**Work order:**
Would you repeat each of the lines below exactly?

Records drawn from a dataset
Lemma nothing_submitted_when_signing_throws_witness :
  submissions (snd (deployProgram libraryEnv (viewOf (Some (blob 2000))))) = []
  /\ writtenBytes (snd (deployProgram libraryEnv (viewOf (Some (blob 2000))))) = []
  /\ exists e,
       stateAfter libraryEnv (viewOf (Some (blob 2000))) idleStatus
       = errorStatus (viewOf (Some (blob 2000))) e.
Proof.
  apply (@nothing_submitted_when_signing_throws libraryEnv (viewOf (Some (blob 2000)))
           idleStatus).
  - vm_compute. repeat split; reflexivity.
  - intros tx kp. discriminate.
Defined.

(** X6. The success status is set only when everything was confirmed: in a
    run that sets it, every submission (the account creation, one write per
    chunk, the finalize transaction) was confirmed, the writes went through
    every chunk offset in order, and the bytes written are exactly the
    program data. *)
Theorem success_means_everything_confirmed
    (env : Env) (view : DeployView) (st : DeploymentStatus) :
  In (EvUpdate (SetTo st)) (snd (deployProgram env view)) ->
  status st = success ->
  exists data,
    programData view = Some data
    /\ Forall confirmed (sendResults (snd (deployProgram env view)))
    /\ length (sendResults (snd (deployProgram env view))) = length (chunks data 0) + 2
    /\ writeOffsets (snd (deployProgram env view)) = map fst (chunks data 0)
    /\ writtenBytes (snd (deployProgram env view)) = data.
Proof.
  intros Hin Hsuccess.
  destruct (success_outcome env view st Hin Hsuccess)
    as (kp & data & P & W & h & HP & HW & _ & Hevs & _).
  destruct (@complete_run env view kp data P W h HP HW)
    as (_ & _ & Hdata & _ & _ & _ & Hres & Hlen & Hoff & Hbytes).
  exists data. rewrite Hevs. repeat split; assumption.
Qed.

Lemma success_means_everything_confirmed_witness :
  Forall confirmed (sendResults (snd (deployProgram confirmingEnv (viewOf (Some (blob 1))))))
  /\ writtenBytes (snd (deployProgram confirmingEnv (viewOf (Some (blob 1))))) = blob 1.
Proof.
  destruct (@success_means_everything_confirmed confirmingEnv (viewOf (Some (blob 1)))
              (successStatus (viewOf (Some (blob 1)))
                 vaultKeypair))
    as (data & Hdata & Hres & _ & _ & Hbytes).
  - vm_compute. do 21 right. left. reflexivity.
  - reflexivity.
  - split; [exact Hres|]. injection Hdata as <-. exact Hbytes.
Defined.

Lemma isFinalize_loader (tx : Transaction) : isFinalize tx = true -> loaderData tx <> None.
Proof. unfold isFinalize. destruct (loaderData tx); [discriminate | discriminate]. Qed.

Lemma writeOffsetOf_loader (tx : Transaction) (o : nat) :
  writeOffsetOf tx = Some o -> loaderData tx <> None.
Proof. unfold writeOffsetOf. destruct (loaderData tx); [discriminate | discriminate]. Qed.

(** X7. The finalize transaction is submitted only after every chunk: when
    a run submits it, all the submissions before it were confirmed, they
    wrote the whole program data through every chunk offset in order, and
    nothing is submitted after it. *)
Theorem finalize_only_after_every_chunk
    (env : Env) (view : DeployView)
    (tx : Transaction) (signers : list Keypair) (r : Result string) :
  In (EvSend tx signers r) (snd (deployProgram env view)) ->
  isFinalize tx = true ->
  exists data pre post,
    programData view = Some data
    /\ snd (deployProgram env view) = pre ++ EvSend tx signers r :: post
    /\ Forall confirmed (sendResults pre)
    /\ writeOffsets pre = map fst (chunks data 0)
    /\ writtenBytes pre = data
    /\ sendResults post = []
    /\ signers = []
    /\ r = sendAndConfirm env tx [].
Proof.
  intros Hin Hfin.
  destruct (loader_outcome env view _ _ _ Hin (isFinalize_loader _ Hfin))
    as (kp & data & P & W & rw & R & HP & HW & Hevs & Hend).
  rewrite Hevs in Hin |- *.
  destruct (@prepare_writes_nothing _ _ _ _ HP) as (_ & _ & HnoneP).
  assert (HinR : In (EvSend tx signers r) R).
  { apply in_app_or in Hin. destruct Hin as [Hin|Hin].
    - apply HnoneP in Hin. destruct (isFinalize_loader _ Hfin Hin).
    - apply in_app_or in Hin. destruct Hin as [Hin|Hin]; [|assumption].
      destruct (trace_sends HW _ _ _ Hin) as (o & _ & _ & Hnot & _). congruence. }
  assert (Hpre : forall e0, rw = inr tt ->
             programData view = Some data
             /\ Forall confirmed (sendResults ((P ++ W) ++ [EvUpdate (AppendLog e0)]))
             /\ writeOffsets ((P ++ W) ++ [EvUpdate (AppendLog e0)]) = map fst (chunks data 0)
             /\ writtenBytes ((P ++ W) ++ [EvUpdate (AppendLog e0)]) = data).
  { intros e0 ->. destruct (chunks_all_written _ HP HW) as (Hd & Hres & Hoff & Hbytes).
    rewrite sendResults_app, writeOffsets_app, writtenBytes_app, Hoff, Hbytes.
    cbn. rewrite !app_nil_r. repeat split; assumption. }
  destruct Hend as [(e & -> & ->)|[(e & Hrw & Hsend & ->)|(h & Hrw & Hsend & ->)]].
  - destruct (@catch_send _ _ _ _ _ HinR).
  - apply in_app_or in HinR. destruct HinR as [HinR|HinR];
      [|destruct (@catch_send _ _ _ _ _ HinR)].
    destruct HinR as [H|[H|[]]]; [discriminate|]. injection H as <- <- <-.
    destruct (Hpre "Finalizing program..." Hrw) as (Hd & Hres & Hoff & Hbytes).
    exists data, ((P ++ W) ++ [EvUpdate (AppendLog "Finalizing program...")]),
      (catchEvents view e).
    split; [assumption|]. split.
    { unfold finalizeEventsFailed. rewrite <- !app_assoc. reflexivity. }
    repeat split; try assumption. symmetry. assumption.
  - destruct HinR as [H|[H|[H|[H|[H|[]]]]]]; try discriminate. injection H as <- <- <-.
    destruct (Hpre "Finalizing program..." Hrw) as (Hd & Hres & Hoff & Hbytes).
    exists data, ((P ++ W) ++ [EvUpdate (AppendLog "Finalizing program...")]),
      [ EvUpdate (AppendLog (template ["Program finalized: "; explorerUrl h]));
        EvUpdate (SetTo (successStatus view kp));
        EvToast (successToast kp) ].
    split; [assumption|]. split.
    { unfold finalizeEventsOk. rewrite <- !app_assoc. reflexivity. }
    repeat split; try assumption. symmetry. assumption.
Qed.

Lemma finalize_only_after_every_chunk_witness :
  exists data pre post,
    programData (viewOf (Some (blob 1000))) = Some data
    /\ snd (deployProgram confirmingEnv (viewOf (Some (blob 1000))))
       = pre ++ EvSend (finalizeTransaction
                          vaultKeypair (le32 1)) [] (inr "txhash")
                :: post
    /\ writeOffsets pre = map fst (chunks data 0)
    /\ writtenBytes pre = data.
Proof.
  destruct (@finalize_only_after_every_chunk confirmingEnv (viewOf (Some (blob 1000)))
              (finalizeTransaction
                 vaultKeypair (le32 1)) [] (inr "txhash"))
    as (data & pre & post & Hdata & Hevs & _ & Hoff & Hbytes & _).
  - vm_compute. do 21 right. left. reflexivity.
  - reflexivity.
  - exists data, pre, post. repeat split; assumption.
Defined.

**Answer box:**
Lemma nothing_submitted_when_signing_throws_witness :
  submissions (snd (deployProgram libraryEnv (viewOf (Some (blob 2000))))) = []
  /\ writtenBytes (snd (deployProgram libraryEnv (viewOf (Some (blob 2000))))) = []
  /\ exists e,
       stateAfter libraryEnv (viewOf (Some (blob 2000))) idleStatus
       = errorStatus (viewOf (Some (blob 2000))) e.
Proof.
  apply (@nothing_submitted_when_signing_throws libraryEnv (viewOf (Some (blob 2000)))
           idleStatus).
  - vm_compute. repeat split; reflexivity.
  - intros tx kp. discriminate.
Defined.

(** X6. The success status is set only when everything was confirmed: in a
    run that sets it, every submission (the account creation, one write per
    chunk, the finalize transaction) was confirmed, the writes went through
    every chunk offset in order, and the bytes written are exactly the
    program data. *)
Theorem success_means_everything_confirmed
    (env : Env) (view : DeployView) (st : DeploymentStatus) :
  In (EvUpdate (SetTo st)) (snd (deployProgram env view)) ->
  status st = success ->
  exists data,
    programData view = Some data
    /\ Forall confirmed (sendResults (snd (deployProgram env view)))
    /\ length (sendResults (snd (deployProgram env view))) = length (chunks data 0) + 2
    /\ writeOffsets (snd (deployProgram env view)) = map fst (chunks data 0)
    /\ writtenBytes (snd (deployProgram env view)) = data.
Proof.
  intros Hin Hsuccess.
  destruct (success_outcome env view st Hin Hsuccess)
    as (kp & data & P & W & h & HP & HW & _ & Hevs & _).
  destruct (@complete_run env view kp data P W h HP HW)
    as (_ & _ & Hdata & _ & _ & _ & Hres & Hlen & Hoff & Hbytes).
  exists data. rewrite Hevs. repeat split; assumption.
Qed.

Lemma success_means_everything_confirmed_witness :
  Forall confirmed (sendResults (snd (deployProgram confirmingEnv (viewOf (Some (blob 1))))))
  /\ writtenBytes (snd (deployProgram confirmingEnv (viewOf (Some (blob 1))))) = blob 1.
Proof.
  destruct (@success_means_everything_confirmed confirmingEnv (viewOf (Some (blob 1)))
              (successStatus (viewOf (Some (blob 1)))
                 vaultKeypair))
    as (data & Hdata & Hres & _ & _ & Hbytes).
  - vm_compute. do 21 right. left. reflexivity.
  - reflexivity.
  - split; [exact Hres|]. injection Hdata as <-. exact Hbytes.
Defined.

Lemma isFinalize_loader (tx : Transaction) : isFinalize tx = true -> loaderData tx <> None.
Proof. unfold isFinalize. destruct (loaderData tx); [discriminate | discriminate]. Qed.

Lemma writeOffsetOf_loader (tx : Transaction) (o : nat) :
  writeOffsetOf tx = Some o -> loaderData tx <> None.
Proof. unfold writeOffsetOf. destruct (loaderData tx); [discriminate | discriminate]. Qed.

(** X7. The finalize transaction is submitted only after every chunk: when
    a run submits it, all the submissions before it were confirmed, they
    wrote the whole program data through every chunk offset in order, and
    nothing is submitted after it. *)
Theorem finalize_only_after_every_chunk
    (env : Env) (view : DeployView)
    (tx : Transaction) (signers : list Keypair) (r : Result string) :
  In (EvSend tx signers r) (snd (deployProgram env view)) ->
  isFinalize tx = true ->
  exists data pre post,
    programData view = Some data
    /\ snd (deployProgram env view) = pre ++ EvSend tx signers r :: post
    /\ Forall confirmed (sendResults pre)
    /\ writeOffsets pre = map fst (chunks data 0)
    /\ writtenBytes pre = data
    /\ sendResults post = []
    /\ signers = []
    /\ r = sendAndConfirm env tx [].
Proof.
  intros Hin Hfin.
  destruct (loader_outcome env view _ _ _ Hin (isFinalize_loader _ Hfin))
    as (kp & data & P & W & rw & R & HP & HW & Hevs & Hend).
  rewrite Hevs in Hin |- *.
  destruct (@prepare_writes_nothing _ _ _ _ HP) as (_ & _ & HnoneP).
  assert (HinR : In (EvSend tx signers r) R).
  { apply in_app_or in Hin. destruct Hin as [Hin|Hin].
    - apply HnoneP in Hin. destruct (isFinalize_loader _ Hfin Hin).
    - apply in_app_or in Hin. destruct Hin as [Hin|Hin]; [|assumption].
      destruct (trace_sends HW _ _ _ Hin) as (o & _ & _ & Hnot & _). congruence. }
  assert (Hpre : forall e0, rw = inr tt ->
             programData view = Some data
             /\ Forall confirmed (sendResults ((P ++ W) ++ [EvUpdate (AppendLog e0)]))
             /\ writeOffsets ((P ++ W) ++ [EvUpdate (AppendLog e0)]) = map fst (chunks data 0)
             /\ writtenBytes ((P ++ W) ++ [EvUpdate (AppendLog e0)]) = data).
  { intros e0 ->. destruct (chunks_all_written _ HP HW) as (Hd & Hres & Hoff & Hbytes).
    rewrite sendResults_app, writeOffsets_app, writtenBytes_app, Hoff, Hbytes.
    cbn. rewrite !app_nil_r. repeat split; assumption. }
  destruct Hend as [(e & -> & ->)|[(e & Hrw & Hsend & ->)|(h & Hrw & Hsend & ->)]].
  - destruct (@catch_send _ _ _ _ _ HinR).
  - apply in_app_or in HinR. destruct HinR as [HinR|HinR];
      [|destruct (@catch_send _ _ _ _ _ HinR)].
    destruct HinR as [H|[H|[]]]; [discriminate|]. injection H as <- <- <-.
    destruct (Hpre "Finalizing program..." Hrw) as (Hd & Hres & Hoff & Hbytes).
    exists data, ((P ++ W) ++ [EvUpdate (AppendLog "Finalizing program...")]),
      (catchEvents view e).
    split; [assumption|]. split.
    { unfold finalizeEventsFailed. rewrite <- !app_assoc. reflexivity. }
    repeat split; try assumption. symmetry. assumption.
  - destruct HinR as [H|[H|[H|[H|[H|[]]]]]]; try discriminate. injection H as <- <- <-.
    destruct (Hpre "Finalizing program..." Hrw) as (Hd & Hres & Hoff & Hbytes).
    exists data, ((P ++ W) ++ [EvUpdate (AppendLog "Finalizing program...")]),
      [ EvUpdate (AppendLog (template ["Program finalized: "; explorerUrl h]));
        EvUpdate (SetTo (successStatus view kp));
        EvToast (successToast kp) ].
    split; [assumption|]. split.
    { unfold finalizeEventsOk. rewrite <- !app_assoc. reflexivity. }
    repeat split; try assumption. symmetry. assumption.
Qed.

Lemma finalize_only_after_every_chunk_witness :
  exists data pre post,
    programData (viewOf (Some (blob 1000))) = Some data
    /\ snd (deployProgram confirmingEnv (viewOf (Some (blob 1000))))
       = pre ++ EvSend (finalizeTransaction
                          vaultKeypair (le32 1)) [] (inr "txhash")
                :: post
    /\ writeOffsets pre = map fst (chunks data 0)
    /\ writtenBytes pre = data.
Proof.
  destruct (@finalize_only_after_every_chunk confirmingEnv (viewOf (Some (blob 1000)))
              (finalizeTransaction
                 vaultKeypair (le32 1)) [] (inr "txhash"))
    as (data & pre & post & Hdata & Hevs & _ & Hoff & Hbytes & _).
  - vm_compute. do 21 right. left. reflexivity.
  - reflexivity.
  - exists data, pre, post. repeat split; assumption.
Defined.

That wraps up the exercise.